2.02.2019

Change...

  I keep coming back to this blog and am amazed that it's still around. (And I've said that everytime...) But this time, I've realized that this isn't much a blog for others, but a journal for me. From the start of this blog to now, there's a lot that's changed...
  I'm still employed at the same station. Nothing changed there. Jen's now an RN in the SICU at UofU hospital and is loving every minute of it, both good and bad; major change there. Nolan's 11, in 6th grade, a ridiclous reader, lovess to ski and rock climb and very much has the "tweenager" attitude; major change there. Chris is 9, in 4th grade, and into basketball and skiing, some change. Audrey is 7, 2nd grade, loves gymnastics and is also an... "emotional" kid. We've moved, again. Bigger house, more rooms, more... house.

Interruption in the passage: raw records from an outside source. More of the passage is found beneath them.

Lemma connect_turn_turns (received : result E (option bytes)) delivered t : wt_ok t -> recv_ok received -> opened session_id (wt_conn t) ->
  turns (connect_turn (E := E) session_id received delivered) t (fun o seen out t' => match o with
    | Some d => out = forwarded seen /\ d = delivered || existsb is_session_closed out
    | None => listening t' = true -> delivered = true \/ to_tell (wt_conn t) -> delivered = true \/ tells_end out \/
        (received = Ok None /\ to_tell (wt_conn t'))
    end).
Proof using Hset Hid.
  intros Ht Hr Ho. eapply turns_bind; [by apply await_turns| |by intros ? ? ? _ (? & _)].
  intros _ ? ? t1 Ht1 Hp1 (_ & -> & ->). pose proof (opened_pass _ _ _ _ Hp1 Ho) as Ho1.
  eapply turns_bind; [by apply received_turns| |by intros ? ? ? _ (? & [=] & _)].
  intros ? ? ? t2 Ht2 Hp2 (res & [= ->] & -> & -> & Hres). destruct res as [l|e].
  - destruct Hres as [Hq Hrst]. eapply turns_bind; [by apply connect_events_turns| |].
    + intros [d v] ? out t3 Ht3 Hp3 (-> & -> & Hd). cbn [fst] in Hd. destruct v.
      * eapply turns_bind; [by apply terminate_turns| |by intros ? ? ? _ (? & _)]. intros ? ? ? t4 Ht4 _ (_ & -> & -> & _).
        eapply (turns_bind _ _ _ (fun o _ out t' => o = Some tt /\ (listening t' = true -> d = true \/ tells_end out))).
        { destruct d; [apply turns_ret; auto|]. eapply turns_mono; [by apply flow_control_closed_turns|].
          intros ? ? ? ? _ (-> & -> & H). split; [done|]. intros Hl. right. by rewrite (H Hl). }
        2: by intros ? ? ? _ (? & _).
        intros ? ? ? t5 Ht5 _ (_ & H). apply turns_return; [done|]. intros Hl _. destruct (H Hl) as [->|Hout].
        { symmetry in Hd. apply orb_true_iff in Hd as [->|Hd]; [by left|right; left]. rewrite !tells_end_app. tauto. }
        right. left. rewrite !tells_end_app. tauto.
      * destruct (ended received) eqn:Ee.
        { apply turns_return; [done|]. intros Hl Htell. destruct Htell as [->|Htell]; [by left|]. right.
          assert (tells_end (forwarded l) \/ to_tell (wt_conn t3)) as [Hout|Htell3].
          { pose proof (passes_trans [] _ [] _ _ _ _ Hp1 Hp2) as Hp. destruct (to_tell_pass _ _ _ _ Hp Ho Htell) as [?|H2]; [by left|].
            destruct (to_tell_pass [] _ _ _ Hp3 (opened_pass _ _ _ _ Hp Ho) H2) as [[=]|?]; by right. }
          - left. rewrite !tells_end_app. tauto.
          - destruct received as [[data|]|e]; [done|by right|].
            assert (tells_end (forwarded l)) as Hf; [|left; rewrite !tells_end_app; tauto].
            destruct (to_tell_pass [] _ _ _ Hp1 Ho Htell) as [[=]|[Hl1|Hq1]]; [by eapply told_forwarded, Hrst|].
            destruct (ps_hands _ _ _ _ Hp2) as (new & Hn & _). rewrite Hq, app_nil_r in Hn. eapply told_forwarded.
            by rewrite Hn, existsb_app, Hq1. }
        { apply turns_ret; [done|]. cbn [app]. rewrite !app_nil_r. done. }
    + intros ? ? ? _ (-> & Hl) Hl'. congruence.
  - eapply turns_bind; [by apply failed_turns| |].
    + intros ? ? ? t3 Ht3 _ H. apply turns_return; [done|]. intros Hl _. destruct (H Hl) as [?|?]; [by left|]. right. left. rewrite !tells_end_app. tauto.
    + intros ? ? ? _ H Hl _. destruct (H Hl) as [?|?]; [by left|]. right. left. rewrite ?tells_end_app. tauto.
Qed.
(** The receiving task of a session that has started (S2nConnect.v), with what the other tasks do while it waits. *)
Definition session_started (start : WtSessionStart) (t : Task) (meanwhile : list (list Other)) : WtTask :=
  mkWtTask (tk_state t) (ss_send_fc start) [] [] true meanwhile.
(** It runs without a panic, whatever arrives, and [more] is taken from the connection. While it runs, an
    application that listens has got the events the session started with and those taken since,
    in order; when it has ended, the application has been told that the session is over
    (after a FIN the connection may still hold the event that says so). *)
Definition told_to_the_end {E} (r : Role) (settings : Settings) (start : WtSessionStart) (t : Task) : Prop :=
  forall meanwhile (received : list (result E (option bytes))), Forall (Forall other_ok) meanwhile -> Forall recv_ok received ->
  exists t' ended more, connect_recv_task r (ss_session_id start) (ss_capsules start) (ss_events start) received
      (session_started start t meanwhile) = Some (t', ended) /\ reachable r settings (wt_conn t') /\ hands more (conn_of t) (wt_conn t') /\
    (listening t' = true -> if ended then tells_end (event_tx t') \/ (Ok None ∈ received /\ to_tell (ss_session_id start) (wt_conn t'))
      else event_tx t' = ss_events start ++ forwarded more /\ (tells_end (event_tx t') \/ to_tell (ss_session_id start) (wt_conn t'))).
Lemma session_told {E} r settings start t : settings_ok settings -> S2nTasks.task_ok r settings t -> varint_ok (ss_session_id start) ->
  opened (ss_session_id start) (conn_of t) -> ss_send_fc start = session_send_fc (ss_session_id start) (conn_of t) ->
  to_tell (ss_session_id start) (conn_of t) \/ tells_end (ss_events start) -> told_to_the_end (E := E) r settings start t.
Proof.
  intros Hset Ht Hv Ho Hfc Htell meanwhile received Hm Hr.
  destruct (connect_task_runs r settings (ss_session_id start) (ss_capsules start) (ss_events start) received (session_started start t meanwhile))
    as (t' & o & more & out & Em & Ht' & Hp & HQ); try done.
  { split; try done. cbn [session_started send_fc]. rewrite Hfc. by eapply send_fc_within. }
  pose proof (ps_hands _ _ _ _ Hp) as Hh. pose proof (ps_out _ _ _ _ Hp) as Hout. cbn in Hout. rewrite recv_task_same. unfold run_connect_recv_task. rewrite Em.
  destruct o as [[]|].
  - exists t', false, more. split_and!; [done|apply Ht'|done|]. intros Hl. rewrite Hout. by apply HQ.
  - exists (push_command CmdFinish t'), true, more. split_and!; [done|apply Ht'|done|]. cbn [push_command event_tx]. rewrite Hout. exact HQ.
Qed.

(** ** Properties *)

(** C16. A client's session, from the first byte to its end. On a new connection, whatever QUIC
    answers, whatever arrives and whatever the other tasks do, [WtClient::connect] does not
    panic and keeps the connection in a reachable state. When it returns a session, the
    session is that of the stream that QUIC opened for the request, an event said that it
    has been established, and the session starts with every event for the application and
    every flow control capsule taken from the connection so far, in order. The receiving
    task that it starts does not panic; while it runs, an application that listens has been
    told all those events and all that were taken since, in order; once it has ended, such
    an application has been told that the session is over, or a FIN came and the connection
    still has the event. What is not claimed is that the other events from before reach
    the application of a task that has ended: on an error they may be dropped. *)
Theorem client_session_told {E} (quic : list StreamAction -> StreamAction -> result E unit) settings s send config path
    control encoder decoder connect settings_script during_send response_script :
  settings_ok settings -> connection_state_new Client settings = Some s ->
  (forall headers, connect_headers (E := E) config path = Ok headers -> section_fits headers) ->
  Forall (fun x => others_ok Client settings (fst x)) settings_script -> others_ok Client settings during_send ->
  Forall (woken_ok Client settings) response_script ->
  exists t o, wt_client_connect quic send config path control encoder decoder connect settings_script during_send response_script
      (mkTask s [] false []) = Some (t, o) /\ reachable Client settings (conn_of t) /\
  forall start, o = Some (Ok start) -> connect = Ok (ss_session_id start) /\
    (exists seen, hands seen (h3_conn s) (conn_of t) /\ existsb established_by seen = true /\
      ss_events start = forwarded seen /\ ss_capsules start = capsules_of seen) /\
    told_to_the_end (E := E) Client settings start t.
Proof.
  intros Hset Hnew Hfit Hs1 Hs2 Hs3. unfold connection_state_new in Hnew. destruct (conn_new Client settings) as [c|] eqn:Ec; [|done].
  injection Hnew as <-. destruct (new_fresh _ _ Ec) as [Hf Hn]. set (s := mkConnectionState c None None None).
  destruct (connect_runs quic settings Hset send config path control encoder decoder connect settings_script during_send response_script
    (mkTask s [] false [])) as (t & o & seen & Em & Ht & Hh & HQ); try done.
  { by apply reach_new. } { change (next_stream_id c <= VARINT_MAX). rewrite Hn. unfold VARINT_MAX. lia. }
  exists t, o. split_and!; [done|done|]. intros start ->. destruct HQ as (Hc & Hv & Hst & He & Hev & Hcap & Hfc).
  split; [done|]. split; [by exists seen|]. apply session_told; [done|done|done|by apply (sd_opened _ _ _ Hst)|done|].
  rewrite Hev. by apply (started_told (ss_session_id start) seen).
Qed.

(** C17. A server's session, likewise. [WtSessionRequest::from_connection] does not panic and
    returns a request only for the first stream of the client, when the headers that came are
    complete and [ConnectRequest::from_headers] accepts them, with the events taken meanwhile.
    Whatever the other tasks did since, [accept] does not panic; it returns a session with
    the events that came with the request and those taken since, in order, and, if the
    connection knew the session as a request to be answered (or already as one that is
    over), the receiving task tells a listening application what C16 says: all of them
    while it runs, and once it has ended that the session is over, unless a FIN came and
    the connection still has that event. [reject] does not panic; when it succeeds it has
    taken no event from the connection; it refuses, changing nothing, a status that is not
    4xx or 5xx. *)
Theorem server_session_told {E} (quic : list StreamAction -> StreamAction -> result E unit) settings s send control encoder decoder
    before acceptor settings_script request_script :
  settings_ok settings -> connection_state_new Server settings = Some s ->
  (forall id, acceptor = Ok (Some id) -> varint_ok id) -> others_ok Server settings before ->
  Forall (fun x => others_ok Server settings (fst x)) settings_script -> Forall (woken_ok Server settings) request_script ->
  exists t o, from_connection quic send control encoder decoder before acceptor settings_script request_script (mkTask s [] false []) = Some (t, o) /\
    reachable Server settings (conn_of t) /\
  forall request, o = Some (Ok request) -> acceptor = Ok (Some (sr_stream_id request)) /\
    (exists seen, hands seen (h3_conn s) (conn_of t) /\ requested (sr_stream_id request) seen request) /\
  forall since, others_ok Server settings since -> let t1 := with_state (since (tk_state t)) t in
    (forall during_send, others_ok Server settings during_send ->
      exists t2 o2, request_accept quic request during_send t1 = Some (t2, o2) /\ reachable Server settings (conn_of t2) /\
      forall start, o2 = Some (Ok start) -> ss_session_id start = sr_stream_id request /\
        (exists more, hands more (conn_of t1) (conn_of t2) /\ ss_events start = sr_pending_wt_events request ++ forwarded more /\
          ss_capsules start = own_capsules (sr_stream_id request) more) /\
        (begun (sr_stream_id request) (conn_of t1) -> told_to_the_end (E := E) Server settings start t2)) /\
    (forall status, exists t2 res, request_reject quic request status t1 = Some (t2, res) /\ reachable Server settings (conn_of t2) /\
      (res = Ok tt -> hands [] (conn_of t1) (conn_of t2)) /\ (~ 400 <= status <= 599 -> t2 = t1 /\ res = Err (reject_status_error status))).
Proof.
  intros Hset Hnew Hv Hb Hs1 Hs2. unfold connection_state_new in Hnew. destruct (conn_new Server settings) as [c|] eqn:Ec; [|done].
  injection Hnew as <-. set (s := mkConnectionState c None None None).
  destruct (from_connection_runs quic settings Hset send control encoder decoder before acceptor settings_script request_script (mkTask s [] false []))
    as (t & o & seen & Em & Ht & Hh & HQ); try done; [by apply reach_new|].
  exists t, o. split_and!; [done|done|]. intros request ->. destruct HQ as [Ha Hq]. specialize (Hv _ Ha).
  split; [done|]. split; [by exists seen|]. intros since Hsince t1. destruct (Hsince _ Ht) as (Ht1 & _ & _). split.
  - intros during_send Hd. destruct (accept_runs quic settings Hset request during_send t1) as (t2 & o2 & more & E2 & Ht2 & Hg & HQ2); [done..|].
    exists t2, o2. split_and!; [done|done|]. intros start ->. destruct HQ2 as (Hid & Hev & Hcap & Hfc & Htell). split; [done|].
    split; [by exists more|]. intros Hbegun. apply session_told; rewrite ?Hid; try done; [left; by apply (reachable_role _ settings)|].
    rewrite Hev. destruct (Htell Hbegun) as [H|H]; [right; apply tells_end_app; by right|by left].
  - intros status. unfold request_reject. destruct (_ && _) eqn:Es; cbn [negb].
    + destruct (reject_quietly quic settings Hset (sr_stream_id request) status t1) as (t2 & res & E2 & Ht2 & Hres); [done|lia|].
      exists t2, res. split_and!; [done|done| |lia]. intros ->. apply Hres.
    + by exists t1, (Err (reject_status_error status)).
Qed.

  But that's not the change I'm talking about. It's what's between each of us that has changed. The "happy-happy joy-joy" schmuck that I see in my early "bloggings" isn't so sparkly. It's still there, but has a lot more shit on/in it. That's been hard to deal with. Breathing helps. Therapy helps too.
  It's weird/humbling to admit that I've sought out therapy; not just for myself but for my oldest and for us, together. Opening up to a stranger was really uncomfortable at first but quickly became... well... theraputic. And then, enlightening. Now, if I can get just Nolan to understand that. (And just like that, I've had another light bulb come on: it's not MY job to get him to understand, it's his. See? Therapy.)
  Change is hard. Parenting is harder. Trying to roll with all the changes while parenting is the hardest. If I breathe any faster, I may start to hyperventilate.